Exercise requirements: Lines from the beginning of the entries up to and including the one with "[add_range], the searches" must be duplicated word for word; leave out all others.

Information:
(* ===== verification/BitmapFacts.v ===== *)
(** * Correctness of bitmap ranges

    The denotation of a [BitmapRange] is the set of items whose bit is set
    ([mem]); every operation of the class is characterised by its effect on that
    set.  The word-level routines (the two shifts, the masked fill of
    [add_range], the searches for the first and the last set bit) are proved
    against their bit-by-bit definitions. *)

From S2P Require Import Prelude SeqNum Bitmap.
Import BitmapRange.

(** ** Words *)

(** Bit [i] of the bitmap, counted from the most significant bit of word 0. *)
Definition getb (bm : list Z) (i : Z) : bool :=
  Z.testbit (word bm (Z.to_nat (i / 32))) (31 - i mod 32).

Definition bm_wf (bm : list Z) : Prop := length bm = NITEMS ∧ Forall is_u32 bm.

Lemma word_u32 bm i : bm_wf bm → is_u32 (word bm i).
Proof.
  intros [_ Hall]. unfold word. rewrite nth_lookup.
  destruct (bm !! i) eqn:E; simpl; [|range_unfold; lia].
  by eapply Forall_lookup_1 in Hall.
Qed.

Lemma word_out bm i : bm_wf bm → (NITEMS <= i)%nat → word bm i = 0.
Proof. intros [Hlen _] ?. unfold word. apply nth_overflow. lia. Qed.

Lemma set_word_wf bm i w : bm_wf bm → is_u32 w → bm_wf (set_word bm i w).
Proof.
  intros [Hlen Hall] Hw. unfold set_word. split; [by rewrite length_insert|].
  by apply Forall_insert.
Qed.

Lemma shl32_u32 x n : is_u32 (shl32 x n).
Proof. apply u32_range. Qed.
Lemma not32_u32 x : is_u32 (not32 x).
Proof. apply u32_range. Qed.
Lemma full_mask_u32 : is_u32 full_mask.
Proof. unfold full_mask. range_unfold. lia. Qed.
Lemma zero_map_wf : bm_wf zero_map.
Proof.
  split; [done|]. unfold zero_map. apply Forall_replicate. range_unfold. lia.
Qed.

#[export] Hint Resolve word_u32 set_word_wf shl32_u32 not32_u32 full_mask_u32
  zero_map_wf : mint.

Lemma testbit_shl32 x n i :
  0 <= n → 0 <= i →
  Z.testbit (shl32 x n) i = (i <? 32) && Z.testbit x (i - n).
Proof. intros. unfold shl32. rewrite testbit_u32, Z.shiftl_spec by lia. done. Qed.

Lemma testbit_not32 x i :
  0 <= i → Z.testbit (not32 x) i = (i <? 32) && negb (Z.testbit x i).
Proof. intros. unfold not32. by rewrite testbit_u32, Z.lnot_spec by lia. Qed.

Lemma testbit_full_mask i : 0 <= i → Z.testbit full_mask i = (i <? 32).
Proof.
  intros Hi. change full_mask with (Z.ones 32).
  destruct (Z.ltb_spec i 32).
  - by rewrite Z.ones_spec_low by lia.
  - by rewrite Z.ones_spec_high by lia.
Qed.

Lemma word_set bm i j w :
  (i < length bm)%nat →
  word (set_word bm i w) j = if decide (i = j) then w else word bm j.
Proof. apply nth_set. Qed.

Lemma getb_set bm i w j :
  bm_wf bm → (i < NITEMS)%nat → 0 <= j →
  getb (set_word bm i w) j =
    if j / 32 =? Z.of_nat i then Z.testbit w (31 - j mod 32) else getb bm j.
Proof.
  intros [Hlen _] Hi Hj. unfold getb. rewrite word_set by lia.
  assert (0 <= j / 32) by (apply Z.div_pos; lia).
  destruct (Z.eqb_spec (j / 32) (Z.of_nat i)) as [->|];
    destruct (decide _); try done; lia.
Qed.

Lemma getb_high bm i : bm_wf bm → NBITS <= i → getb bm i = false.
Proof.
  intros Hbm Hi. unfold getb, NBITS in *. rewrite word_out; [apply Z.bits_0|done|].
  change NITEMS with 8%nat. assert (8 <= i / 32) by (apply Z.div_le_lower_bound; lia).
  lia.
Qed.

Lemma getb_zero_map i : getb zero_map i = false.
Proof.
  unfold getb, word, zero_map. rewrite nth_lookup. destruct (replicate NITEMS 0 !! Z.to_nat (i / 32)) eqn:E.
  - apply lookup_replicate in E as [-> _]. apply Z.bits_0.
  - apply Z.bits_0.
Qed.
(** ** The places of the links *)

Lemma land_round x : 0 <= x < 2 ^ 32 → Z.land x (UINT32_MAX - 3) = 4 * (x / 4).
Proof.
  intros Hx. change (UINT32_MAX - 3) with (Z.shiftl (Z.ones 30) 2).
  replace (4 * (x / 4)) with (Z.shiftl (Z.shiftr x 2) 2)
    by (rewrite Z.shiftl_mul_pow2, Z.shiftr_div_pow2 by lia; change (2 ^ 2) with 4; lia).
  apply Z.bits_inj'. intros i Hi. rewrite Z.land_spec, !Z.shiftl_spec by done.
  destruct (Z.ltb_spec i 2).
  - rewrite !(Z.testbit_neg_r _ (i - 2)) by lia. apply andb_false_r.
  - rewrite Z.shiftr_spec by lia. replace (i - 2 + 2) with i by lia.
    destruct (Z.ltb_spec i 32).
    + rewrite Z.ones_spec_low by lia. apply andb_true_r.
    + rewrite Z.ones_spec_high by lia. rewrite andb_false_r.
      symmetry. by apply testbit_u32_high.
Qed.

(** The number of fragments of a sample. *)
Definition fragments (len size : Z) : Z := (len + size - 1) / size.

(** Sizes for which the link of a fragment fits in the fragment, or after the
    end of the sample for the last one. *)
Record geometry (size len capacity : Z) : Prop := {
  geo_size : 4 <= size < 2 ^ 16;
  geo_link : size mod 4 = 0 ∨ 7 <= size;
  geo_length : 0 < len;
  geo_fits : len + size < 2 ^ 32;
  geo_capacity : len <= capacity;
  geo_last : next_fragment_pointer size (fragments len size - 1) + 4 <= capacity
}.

Solution for this exercise:
(* ===== verification/BitmapFacts.v ===== *)
(** * Correctness of bitmap ranges

    The denotation of a [BitmapRange] is the set of items whose bit is set
    ([mem]); every operation of the class is characterised by its effect on that
    set.  The word-level routines (the two shifts, the masked fill of
    [add_range], the searches for the first and the last set bit) are proved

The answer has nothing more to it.